Cattle move up a ramp following inspection in Presidio, Texas.
Lorne Matalon
By Lorne Matalon
December 04, 2013

PRESIDIO, Texas — Last year the federal government banned U.S. Department of Agriculture inspectors from entering Mexico at five Texas border crossings to inspect U.S.-bound cattle.

That decision has had a huge economic impact on small border towns in Texas, in particular the city of Presidio. It sits across from Ojinaga, Chihuahua, Mexico. The international port of entry here had been the largest for cattle imports from Mexico into the United States for eight decades.

Until last year, the USDA routinely sent inspectors across the border to a state-of-the-art building on the other side of the Rio Grande in Ojinaga.  

About 2,500 head were checked every weekday and sent on to U.S. customers. But politicians from Texas and other states raised concerns over border violence.

Even the Texas Agriculture Commission entered the fray. An agency website claims Texas is “ground zero” for Mexican cartels, portraying the 1,200-mile border that Texas shares with Mexico as a war zone.

Agriculture Commissioner Todd Staples says the USDA ban, one that federal officals said in October will continue indefinitely, is justified.

“Until the Mexican government can control the violence and guarantee the safety of our federal employees," he said, "I have to agree that we should not send them in harm’s way the across the border.”

But the ban has had real economic consequences here. Cattle broker Salvador Baeza at the Presidio stockyard says the economic fallout in Presidio totals $5 million and counting.

“PresidIo’s losing a lot of money that’s supposed to stay in town. The stores are losing money," Baeza said. "Everybody’s losing money.”

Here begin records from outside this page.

Lemma apply_field_known (k name : string) (st : loop_state) (k' v : string) :
  get columns_mapping k = Some name ->
  mem k ["448"; "447"; "452"] = false ->
  get (data (apply_field st (k', v))) name
  = if k' =? k then Some (VStr v) else get (data st) name.
Proof.
  intros G R. unfold apply_field. destruct (String.eqb_spec k' k) as [->|N].
  - rewrite G. destruct (not_repeated _ R) as (-> & -> & ->).
    apply get_set_same.
  - destruct (get columns_mapping k') as [name'|] eqn:G'.
    + destruct (k' =? "448"); [reflexivity|].
      destruct (k' =? "447"); [reflexivity|].
      destruct (k' =? "452"); [reflexivity|].
      apply get_set_other. intros ->. apply N.
      exact (schema_name_code _ _ _ G' G).
    + apply get_set_other. intros E.
      pose proof (unknown_column_extra k') as X. rewrite E in X.
      now rewrite (schema_name_not_extra _ _ G) in X.
Qed.

Lemma apply_field_unknown (k : string) (st : loop_state) (k' v : string) :
  get columns_mapping k = None ->
  get (data (apply_field st (k', v))) (unknown_column k)
  = if k' =? k then Some (VStr v) else get (data st) (unknown_column k).
Proof.
  intros G. unfold apply_field. destruct (String.eqb_spec k' k) as [->|N].
  - rewrite G. apply get_set_same.
  - destruct (get columns_mapping k') as [name'|] eqn:G'.
    + destruct (k' =? "448"); [reflexivity|].
      destruct (k' =? "447"); [reflexivity|].
      destruct (k' =? "452"); [reflexivity|].
      apply get_set_other. intros E.
      pose proof (unknown_column_extra k) as X. rewrite <- E in X.
      now rewrite (schema_name_not_extra _ _ G') in X.
    + apply get_set_other. intros E. now apply N, unknown_column_inj.
Qed.

Lemma attach_groups_other (st : loop_state) (key : string) :
  ~ In key group_names -> get (attach_groups st) key = get (data st) key.
Proof.
  intros N. unfold attach_groups. destruct (partyIDs st); [reflexivity|].
  rewrite !get_set_other; [reflexivity| | |]; intros <-; apply N; simpl; tauto.
Qed.

Lemma known_name_not_group (k name : string) :
  get columns_mapping k = Some name ->
  mem k ["448"; "447"; "452"] = false -> ~ In name group_names.
Proof.
  intros G R Hin. apply get_Some_In in G.
  pose proof (proj1 (forallb_forall _ _) schema_groups _ G) as I.
  cbn [fst snd] in I. apply mem_In in Hin. now rewrite Hin, R in I.
Qed.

Here’s why. The inspection pen on the Texas side of the Rio Grande is a makeshift affair that can’t handle more than 700 head per week, a far cry from the 2,500 every day before the USDA decision. So Mexican producers — among the largest exporters of cattle to the United States, accounting for 25 percent of all beef imports from Mexico — are now trucking their cattle to a USDA inspection site across the border in New Mexico, a rough journey of four hours.

Alberto Attolini of the Chihuahua Cattle Producers Association in Ojinaga said the Presidio/Ojinaga crossing had worked well for 90 years before the USDA pullout.

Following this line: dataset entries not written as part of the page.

(** A string of more digits than [int] converts. *)
Definition too_many_digits (v : pyval) : bool :=
  match v with
  | PStr s => (INT_MAX_STR_DIGITS <? String.length s)%nat
  | _ => false
  end.

(** Why the normalization of the object [d] raises [e]: each cause names a
    field that is present.  A field [int] rejects is no decimal-integer
    string, unless it has too many digits. *)
Inductive failure_cause (d : dict) (e : exn) : Prop :=
| NotAnInt (k : string) (v : pyval) :
    In k NUMERIC_FIELDS -> lookup k d = Some v -> py_int v = raise e ->
    decimal_integer_string v = false \/ too_many_digits v = true ->
    failure_cause d e
| AmountTooLarge (v : pyval) (value : Z) :
    lookup "value" d = Some v -> py_int v = ok value ->
    int_truediv value (10 ^ 6) = raise OverflowError -> e = OverflowError ->
    failure_cause d e
| FeeTooLarge (v1 v2 : pyval) (gas_price gas_used : Z) :
    lookup "gasPrice" d = Some v1 -> py_int v1 = ok gas_price ->
    lookup "gasUsed" d = Some v2 -> py_int v2 = ok gas_used ->
    int_truediv (gas_price * gas_used) (10 ^ 18) = raise OverflowError ->
    e = OverflowError ->
    failure_cause d e
| TimestampOutOfRange (v : pyval) (ts : Z) :
    lookup "timeStamp" d = Some v -> py_int v = ok ts ->
    ts < MIN_TIMESTAMP \/ MAX_TIMESTAMP < ts ->
    fromtimestamp_error ts = Some e ->
    failure_cause d e.

(** The time stamp of second 0. *)
Definition EPOCH_ISO : string := "1970-01-01T00:00:00+00:00".

(** The keys of a normalized record, in insertion order. *)
Definition RECORD_KEYS : list string :=
  ["from"; "to"; "amount_usdt"; "tx_hash"; "timestamp"; "fee_eth"].

(** The cells of a record in the order of the report: time, sender,
    receiver, amount, fee, transaction id. *)
Definition report_row (r : TransferRecord) : list pyval :=
  [PStr (timestamp r); from_ r; to_ r; PFloat (amount_usdt r);
   PFloat (fee_eth r); tx_hash r].

(** The name of the chain id, in the secrets store and in the environment. *)
Definition CHAIN_ID_KEY : string := "ETHERSCAN_CHAIN_ID".

(** Condition (a) read without the status: the message of the page equals
    "no records found". *)
Definition message_equals_no_records (resp : response) : bool :=
  match envelope resp with
  | Some d =>
      match message_text d with
      | Some m => says_no_records m
      | None => false
      end
  | None => false
  end.


(** ** Sample data *)

(** A transfer of 1.5 USDT as the API returns it, and its record. *)
Definition sample_item : pyval :=
  PDict [("from", PStr "0xaa"); ("to", PStr "0xbb"); ("value", PStr "1500000");
         ("hash", PStr "0x01"); ("timeStamp", PStr "1700000000");
         ("gasPrice", PStr "20000000000"); ("gasUsed", PStr "21000")].

Definition sample_record : TransferRecord :=
  {| from_ := PStr "0xaa"; to_ := PStr "0xbb"; amount_usdt := float_1_5;
     tx_hash := PStr "0x01"; timestamp := "2023-11-14T22:13:20+00:00";
     fee_eth := S754_finite false 7747632510958012 (-64) |}.

(** An item without any of the numeric fields. *)
Definition bare_item : dict := [("from", PStr "0xaa"); ("to", PStr "0xbb")].

(** An item stamped with the first second of the year 10000. *)
Definition far_future_item : dict :=
  [("value", PStr "1500000"); ("gasPrice", PStr "20000000000");
   ("gasUsed", PStr "21000"); ("timeStamp", PStr "253402300800")].

(** The arguments [fetch_usdt_transfers] takes by default. *)
Definition default_args : fetch_args :=
  {| api_key := "KEY"; chain_id := DEFAULT_CHAIN_ID; start_block := 0;
     end_block := 99999999; page_size := DEFAULT_PAGE_SIZE;
     max_pages := DEFAULT_MAX_PAGES; min_value := None; sort := "desc";
     sleep_secs := float_0_2 |}.

(** The default arguments, but for the paging and the filter. *)
Definition with_paging (size pages : Z) (min : option float) : fetch_args :=
  {| api_key := "KEY"; chain_id := DEFAULT_CHAIN_ID; start_block := 0;
     end_block := 99999999; page_size := size; max_pages := pages;
     min_value := min; sort := "desc"; sleep_secs := float_0_2 |}.

(** A response delivered with status 200 and a JSON envelope. *)
Definition json_page (status message : string) (items : list pyval) : response :=
  {| status_code := 200; text := "";
     json := Some (PDict [("status", PStr status); ("message", PStr message);
                          ("result", PList items)]) |}.

(** A server that answers by page number, and a clock that sleeps. *)
Definition server (pages : Z -> reply) : world :=
  {| requests_get := fun q => pages (q_page q); time_sleep := fun _ => Slept |}.

(** A transfer of 0.5 USDT. *)
Definition small_item : pyval :=
  PDict [("from", PStr "0xcc"); ("to", PStr "0xdd"); ("value", PStr "500000");
         ("hash", PStr "0x02"); ("timeStamp", PStr "1700000012");
         ("gasPrice", PStr "20000000000"); ("gasUsed", PStr "21000")].

(** A full page of two items, then a short one. *)
Definition two_then_one : world :=
  server (fun page =>
    match page with
    | 1 => Received (json_page "1" "OK" [sample_item; sample_item])
    | 2 => Received (json_page "1" "OK" [sample_item])
    | _ => Failed
    end).

(** A page whose status indicates success and whose message reads "No
    records found" all the same. *)
Definition odd_message_page : response :=
  json_page "1" "No records found" [sample_item].

Definition odd_message_server : world :=
  server (fun _ => Received odd_message_page).

(** One page with a transfer of 1.5 USDT and one of 0.5 USDT. *)
Definition mixed_page_server : world :=
  server (fun _ => Received (json_page "1" "OK" [sample_item; small_item])).

(** The server answers page 1, then is busy. *)
Definition busy_response : response :=
  {| status_code := 503; text := "busy"; json := None |}.




(** The end-of-data envelope. *)
Definition no_records_response : response :=
  {| status_code := 200; text := "";
     json := Some (PDict [("status", PStr "0");
                          ("message", PStr "No records found")]) |}.

Definition no_records_server : world :=
  server (fun _ => Received no_records_response).

(** A page of 100 transfers of 1.5 USDT, then a page of 40 items. *)
Definition hundred_then_forty (second : pyval) : world :=
  server (fun page =>
    match page with
    | 1 => Received (json_page "1" "OK" (repeat sample_item 100))
    | 2 => Received (json_page "1" "OK" (repeat second 40))
    | _ => Failed
    end).

(** Every page holds one item. *)
Definition always_full : world :=
  server (fun _ => Received (json_page "1" "OK" [sample_item])).

(** ** The API key and the configuration step *)

Definition API_KEY_NAME : string := "ETHERSCAN_API_KEY_Reconciliation".

Definition API_KEY_MISSING : string :=
  "ETHERSCAN_API_KEY_Reconciliation not set in secrets or environment.".

(** What the script does with the outcome of its configuration step. *)
Inductive config_outcome : Type :=
| ConfigStopped (message : string)
| ConfigLoaded (key : pyval) (chain : Z)
| ConfigUncaught (e : exn).

Section ApiKey.

(** The two primitives again; in the program, [st_secrets_get s] and
    [os_getenv s] (below). *)
Variable secrets_get : string -> result pyval.
Variable getenv : string -> option string.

“The persons not just from Chihuahua but from 11 other states from Mexico come
through here," Attolini said.

Attolini says the makeshift Texas inspection site is too small to make it the trip worthwhile. He doesn’t understand the security concerns. Ojinaga, he says, is relatively tranquil and the statistics — five murders so far this year — support that claim.  

Moreover the four hour journey to Santa Teresa, N.M., stresses the animals to the point they lose weight and therefore value on the trip.

“They lose a lot of weight," Attolini said. "They say around 5 to 7 percent. And that’s the reason why we’ve lost a lot of money to be inspected here in the United States.”

The USDA has told Fronteras Desk that the agency hopes eventually to return to Ojinaga and other shuttered Mexicans stations. But it stands by its decision, citing unspecified threats.

But meanwhile the inspection ban will likely have economic consequences that stretch far beyond this remote border region.

Jim Dunn is an economist at Penn State University’s College of Agricultural Sciences. He said if you like fast food, you may be have to pay more for your hamburger should the ban continue.

“We buy a lot of cattle from other countries. And Mexico has historically been the most important source for those international cattle," Dunn said. "A lot of that cattle comes into the United States and becomes hamburger. So it’s a big balance of our livestock industry. We sell them high quality meat for steaks for the fancy resorts and we buy a lot of hamburger from them.”

Cattle producers say that traditional arrangement has been crippled by the inspection ban. Cattle producers from both countries are meeting to craft their own security plan they hope will convince Washington that cross border inspections are safe.